Last year, Khan produced a song titled Chala Wazan Daal as an assertion of his identity and rights. Chala wazan daal is slang that roughly means “speak with freedom”.
Other national issues have also influenced Raptoli’s repertoire. In 2020, when the first Covid-19 lockdown was imposed, the group rapped about the anger of migrant workers and labourers who were stranded without food or money to pay their rents due to the stringent restrictions.
During the year-long protest by farmer groups at the borders of Delhi, Raptoli wrote a song about the enormous economic pressures that the farmers were grappling with.
The life of BR Ambedkar, the architect of the Indian Constitution and towering Dalit rights crusader, inspires the group. On April 10, the group released a new track, Jay Bhim Kadak2, which talks about Ambedkar’s legacy and how slum dwellers celebrate April 14, his birth anniversary.
“We are still fighting against [caste], but I think we are able to fight against it because of Ambedkar,” said Tatad. “I believe that the spirit Ambedkar stands with us, leads us.”
He added, “I’ve decided to rap for my people. And I think that should be my ultimate goal.”
Success and dreams
A small room in Tatad’s modest home serves as Raptoli’s studio. The group members speak over conference calls or meet at night, when they have time, to discuss new tunes or ways to popularise their work.
Tatad, who learned video editing online, often works late into the night and focuses on his rapping during the day. Mangesh Ingole tries to make time between shifts at work.
Raptoli’s YouTube channel has more than 11,000 subscribers, and some songs have over one lakh views. While the internet has seemingly democratised music-making, it is hard to make a living from it. Only a well-edited video and song can draw the enormous numbers of online viewers that earn the creators revenue. But that requires funding.
Raptoli barely makes any money and the group has no funds to buy the music beats that form the foundation of rap tracks. Those beats can cost Rs 3,000-Rs 5,000 each. Instead, the group makes do with music that is available royalty-free.

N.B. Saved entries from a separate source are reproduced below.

(** The third attempt succeeds: two delays, ten seconds in all, and the run
    returns the pull request. *)
Lemma ref_creation_retries_witness :
  let out := Mock.run Mock.lagging Mock.bump None 1573334000000 in
  delays (log out)
  = [Ev (SetTimeout 5000) TimerFired; Ev (SetTimeout 5000) TimerFired] /\
  Mock.clock (world out) = 1573334000000 + 2 * 5000 /\
  result out = inl "https://github.com/Homebrew/homebrew-core/pull/1".
Proof.
  destruct (ref_creation_retries (Mock.env Mock.lagging) Node.platform
              (Mock.request Mock.bump None) (Mock.start 1573334000000))
    as (_ & _ & _ & Hthird & _).
  split; [| split; reflexivity].
  apply (Hthird
           (GitCreateRef Mock.fork "refs/heads/update-hello.rb-1573334000"
              "c0ffee")
           (HttpError 404 "Not Found") (HttpError 404 "Not Found")).
  reflexivity.
Defined.

(** No attempt succeeds: seven attempts, six delays, thirty seconds in all,
    and the run fails with the rejection. *)
Example ref_creation_never_succeeds :
  let out := Mock.run Mock.stuck Mock.bump None 1573334000000 in
  List.length (attempts (log out)) = 7%nat /\
  List.length (delays (log out)) = 6%nat /\
  Mock.clock (world out) = 1573334000000 + 6 * 5000 /\
  result out = inr (HttpError 404 "Not Found").
Proof. vm_compute. repeat split; reflexivity. Qed.

(** A caller who may not push gets the URL of a pull request from the
    fork. *)
Lemma fork_and_pull_request_witness :
  let out := Mock.run Mock.outsider Mock.bump None 1573334000000 in
  push (permissions (Mock.repo_answer Mock.outsider)) = false /\
  result out = inl "https://github.com/Homebrew/homebrew-core/pull/1" /\
  exists created opened,
    In (Ev (GitCreateRef Mock.fork "refs/heads/update-hello.rb-1573334000"
              "c0ffee") created) (log out) /\
    In (Ev (PullsCreate Mock.upstream "master"
              "bot:update-hello.rb-1573334000" "Update Formula/hello.rb" "")
           opened) (log out).
Proof.
  destruct (fork_and_pull_request (Mock.env Mock.outsider) Node.platform
              (Mock.request Mock.bump None) (Mock.start 1573334000000)
              (Mock.repo_answer Mock.outsider))
    as (_ & _ & _ & Hresult).
  - in_run.
  - reflexivity.
  - split; [reflexivity |].
    split.
    + apply (Hresult Mock.upstream "master" "bot:update-hello.rb-1573334000"
               "Update Formula/hello.rb" ""
               (mkPullData "https://github.com/Homebrew/homebrew-core/pull/1")).
      in_run.
    + exists RefCreated,
        (PullRes
           (mkPullData "https://github.com/Homebrew/homebrew-core/pull/1")).
      split; in_run.
Defined.
(** * TruckFlow server: the store, the request handlers and the chat fan-out

    A shallow embedding of [server.ts]: the six SQLite tables with the
    constraints the schema declares, each prepared statement the handlers
    run, the [auth] middleware, every Express route and the two socket.io
    events.  The properties proved below concern the messaging routes, the
    signup/login/approve routes and the middleware. *)

From Stdlib Require Import ZArith List String Ascii Bool Lia.
From Stdlib Require Import Sorting.Sorted Sorting.Permutation.
From Stdlib Require Import DecimalString DecimalPos DecimalZ.
From Stdlib Require QArith_base.
Import ListNotations.

Local Open Scope Z_scope.

(** ** Values crossing the JavaScript / SQLite boundary *)

(** What a request field destined for an INTEGER column can hold: nothing,
    null, an integral number or a string.  The driver binds both [undefined]
    and [null] as SQL NULL.  Fields destined for TEXT columns are
    [option string], [None] standing for a missing or null field. *)
Inductive value : Type :=
| Undefined
| Null
| Num (z : Z)
| Str (s : string).

Definition timestamp := Z.

(** Template-literal conversion, as in [`user_${userId}`].  A [Num] stands
    for an integral number in the range JavaScript prints in plain decimal
    (magnitude below 1e21); beyond it the language switches to exponent
    form, which is outside this embedding. *)
Definition js_string (v : value) : string :=
  match v with
  | Undefined => "undefined"
  | Null => "null"
  | Num z => NilZero.string_of_int (Z.to_int z)
  | Str s => s
  end.

(** What a REAL column holds: NULL, a number, or text that does not read as
    a number. *)
Inductive real_value : Type :=
| Real_null
| Real (q : QArith_base.Q)
| Real_text (s : string).

(** ** Rows *)

Record user : Type := mkUser {
  user_id : Z;
  email : string;
  password : string;
  role : string;
  name : string;
  company : option string;
  phone : option string;
  is_approved : Z;
  user_created_at : timestamp
}.

Record load : Type := mkLoad {
  load_id : Z;
  shipper_id : Z;
  pickup_location : string;
  delivery_location : string;
  weight : option string;
  load_truck_type : option string;
  rate : real_value;
  contact_details : option string;
  status : string;
  load_created_at : timestamp
}.

Record truck : Type := mkTruck {
  truck_id : Z;
  driver_id : Z;
  current_location : string;
  truck_type : string;
  availability_date : string;
  contact : option string;
  truck_created_at : timestamp
}.

Record application : Type := mkApplication {
  application_id : Z;
  app_load_id : Z;
  app_driver_id : Z;
  app_status : string;
  app_created_at : timestamp
}.

Record message : Type := mkMessage {
  message_id : Z;
  sender_id : Z;
  receiver_id : Z;
  content : string;
  created_at : timestamp
}.

Record review : Type := mkReview {
  review_id : Z;
  reviewer_id : Z;
  reviewee_id : Z;
  rating : value;
  comment : option string;
  review_created_at : timestamp
}.

(** ** The database

    Each table is the list of its rows in rowid order; the [seq_*] fields are
    the rows of [sqlite_sequence] that AUTOINCREMENT maintains.  The
    constraints the schema declares (NOT NULL, UNIQUE, FOREIGN KEY) are
    enforced by the statements below: the driver opens the database with
    foreign keys on, and [server.ts] sets no pragma. *)
Record store : Type := mkStore {
  users : list user;
  loads : list load;
  trucks : list truck;
  applications : list application;
  messages : list message;
  reviews : list review;
  seq_users : Z;
  seq_loads : Z;
  seq_trucks : Z;
  seq_applications : Z;
  seq_messages : Z;
  seq_reviews : Z
}.

(** The tables right after the [CREATE TABLE IF NOT EXISTS] script ran on a
    fresh file. *)
Definition empty_store : store :=
  mkStore [] [] [] [] [] [] 0 0 0 0 0 0.

Inductive sqlite_error : Type :=
| SQLITE_CONSTRAINT_NOTNULL
| SQLITE_CONSTRAINT_UNIQUE
| SQLITE_CONSTRAINT_FOREIGNKEY.

(** Result of [.run(...)]: the thrown error, or the new store together with
    [lastInsertRowid]. *)
Inductive run_result : Type :=
| Failed (e : sqlite_error)
| Ran (d : store) (lastInsertRowid : Z).

(** AUTOINCREMENT: one more than the largest rowid in the table or ever
    recorded in [sqlite_sequence]. *)
Definition largest_rowid (ids : list Z) : Z := fold_right Z.max 0 ids.

Definition next_rowid (ids : list Z) (seq : Z) : Z :=
  Z.max (largest_rowid ids) seq + 1.

Definition is_null (v : value) : bool :=
  match v with
  | Undefined | Null => true
  | _ => false
  end.

(** [ORDER BY created_at ASC]: the rows reach the sorter in rowid order and
    the sorter keeps rows with equal keys in arrival order. *)
Fixpoint sorter_insert (m : message) (l : list message) : list message :=
  match l with
  | [] => [m]
  | x :: l' =>
      if created_at m <=? created_at x then m :: x :: l'
      else x :: sorter_insert m l'
  end.

Fixpoint order_by_created_at (l : list message) : list message :=
  match l with
  | [] => []
  | m :: l' => sorter_insert m (order_by_created_at l')
  end.

(** ** Responses and socket traffic *)

Inductive error_message : Type :=
| Message (s : string)
| Sqlite_message (e : sqlite_error).

Inductive json : Type :=
| Json_error (error : error_message)
| Json_user (row : option user)
| Json_users (rows : list user)
| Json_success
| Json_id (id : Z)
| Json_loads (rows : list load)
| Json_message (row : option message)
| Json_messages (rows : list message)
| Json_stats (activeLoads completedLoads totalUsers : Z)
| Json_joined_rows.

(** How a handler ends: it answers with a status and a body, it lets a store
    error escape (no handler but signup catches), or, for a socket event, it
    just returns. *)
Inductive outcome : Type :=
| Responds (status : Z) (body : json)
| Throws (e : sqlite_error)
| Returns.

(** [io.to(room).emit("receive_message", message)] *)
Record emission : Type := mkEmission {
  room : string;
  payload : option message
}.

Definition user_room (userId : value) : string :=
  String.append "user_" (js_string userId).

(** The process state: the database and the room membership socket.io keeps
    (pairs of a connection and a room it joined). *)
Record server : Type := mkServer {
  db : store;
  rooms : list (nat * string)
}.

Definition in_room (sock : nat) (r : string) (l : list (nat * string)) : bool :=
  existsb (fun p => Nat.eqb (fst p) sock && String.eqb (snd p) r) l.

(** [socket.join(room)]: rooms of a socket form a set. *)
Definition socket_join (sock : nat) (r : string) (l : list (nat * string))
  : list (nat * string) :=
  if in_room sock r l then l else l ++ [(sock, r)].

(** The [receive_message] payloads a connection gets out of a list of
    emissions: one per emission addressed to a room it is in. *)
Definition received (sock : nat) (l : list (nat * string))
    (es : list emission) : list (option message) :=
  map payload (filter (fun e => in_room sock (room e) l) es).

Inductive request : Type :=
| POST_auth_signup (email password role name company phone : option string)
| POST_auth_login (email password : option string)
| GET_users_me (authorization : option string)
| GET_admin_users (authorization : option string)
| POST_admin_users_approve (authorization : option string) (id : string)
| GET_loads (pickup delivery type : option string)
| POST_loads (authorization : option string)
    (pickup_location delivery_location weight truck_type : option string)
    (rate : value) (contact_details : option string)
| GET_shipper_loads (authorization : option string)
| DELETE_loads (authorization : option string) (id : string)
| POST_trucks (authorization : option string)
    (current_location truck_type availability_date contact : option string)
| GET_trucks
| POST_loads_apply (authorization : option string) (id : string)
| GET_shipper_applications (authorization : option string)
| POST_messages_send (authorization : option string)
    (receiverId : value) (content : option string)
| GET_messages (authorization : option string) (otherId : string)
| GET_stats (authorization : option string)
| POST_reviews (authorization : option string)
    (reviewee_id rating : value) (comment : option string)
| GET_reviews (userId : string)
| On_join (socket : nat) (userId : value)
| On_send_message (senderId receiverId : value) (content : option string).

(** ** Sample data

    The reading of decimal numerals is the conversion used when the
    development is run on examples; two accounts as two signups leave them,
    and one connection that joined as user 2. *)
Definition decimal_integer (s : string) : option Z :=
  option_map Z.of_int (NilZero.int_of_string s).

Definition decimal_real (s : string) : option QArith_base.Q :=
  option_map QArith_base.inject_Z (decimal_integer s).

Definition alice : user :=
  mkUser 1 "alice@example.com" "secret" "shipper" "Alice" None None 0 10.

Definition bob : user :=
  mkUser 2 "bob@example.com" "hunter2" "driver" "Bob" None None 0 20.

Definition root : user :=
  mkUser 3 "root@example.com" "toor" "admin" "Root" None None 1 25.

Definition two_users : store :=
  mkStore [alice; bob] [] [] [] [] [] 2 0 0 0 0 0.

Definition hello : message := mkMessage 1 1 2 "Hello" 30.

Definition hi_back : message := mkMessage 2 2 1 "Hi back" 30.

(** One message stored at clock reading 30, and a reply stamped 29 by a
    clock that was set back in between. *)
Definition greeted : store :=
  mkStore [alice; bob] [] [] [] [hello] [] 2 0 0 0 1 0.

Definition early_reply : message := mkMessage 2 2 1 "Hi back" 29.

Definition replied_early : store :=
  mkStore [alice; bob] [] [] [] [hello; early_reply] [] 2 0 0 0 2 0.

Definition chatting : store :=
  mkStore [alice; bob] [] [] [] [hello; hi_back] [] 2 0 0 0 2 0.
(** * Duty rotation bot: the rotation resolver and the swap callback

    A shallow embedding of [src/main.py]: the helpers that read the
    schedule state, [get_duty_member] (the weekly replay of the rotation
    index), [ensure_penalty_entry] and [volunteer_callback].

    Conventions of the embedding.
    - A [datetime.date] is its proleptic Gregorian ordinal, an integer
      ([date.toordinal()]); comparison of dates is comparison of ordinals
      and [d + timedelta(days=n)] is [d + n] when that is the ordinal
      of a date, [date.min] to [date.max], and raises [OverflowError]
      otherwise.
    - The state dictionary is a record with one field per key that
      [load_state] guarantees. Dates stored as text are kept parsed; a
      dictionary keyed by [str(user_id)] or by [d.isoformat()] is a
      finite map keyed by the integer or the date itself, both renderings
      being injective.
    - A function that receives [state] is a computation in a state and
      exception monad over the record, so that what it reads and what it
      writes are both visible in its type. *)

From Stdlib Require Import ZArith Lia.
From stdpp Require Import base option list gmap strings.

Local Open Scope Z_scope.

(** ** Calendar dates *)

Module Calendar.

Definition date := Z.

(** [_is_leap] of the datetime module. *)
Definition is_leap (year : Z) : bool :=
  (year mod 4 =? 0) && (negb (year mod 100 =? 0) || (year mod 400 =? 0)).

(** [_days_before_year]: days before January 1st of [year]. *)
Definition days_before_year (year : Z) : Z :=
  let y := year - 1 in y * 365 + y / 4 - y / 100 + y / 400.

(** [_DAYS_IN_MONTH], from January. *)
Definition DAYS_IN_MONTH : list Z :=
  [31; 28; 31; 30; 31; 30; 31; 31; 30; 31; 30; 31].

Each song takes the group about one-and-a-half months to produce. Once they have got the lyrics down, they hunt online for beats that could fit the words. Often, the beats that Raptoli obtains for free are later flagged for copyright infringement, forcing the band to pull their songs from YouTube.
Recording music in a professional studio can cost between Rs 2,000-Rs 3,000, and they also have to rent a video camera. A friend helps the group with social media publicity.
Why they rap
For Tatad, rap is a part of his struggle for basic needs. “We don’t even have enough toilets in our slums,” he said. “In such circumstances, how can one think of their career?”
Khan is in it to inspire others. “People make fun of me,” said Khan. “But I ignore them because some say we inspire them. That motivates me.”
Tatad says he is in it for the long haul. He says he never dreamt of being famous in the film industry. “How can I be a star in a country where a Dalit can’t sport a moustache or ride a horse in his own wedding procession?” he asked. “The Indian film industry is not an exception to the caste system. I don’t even think I am a star, but I know what I should do now.”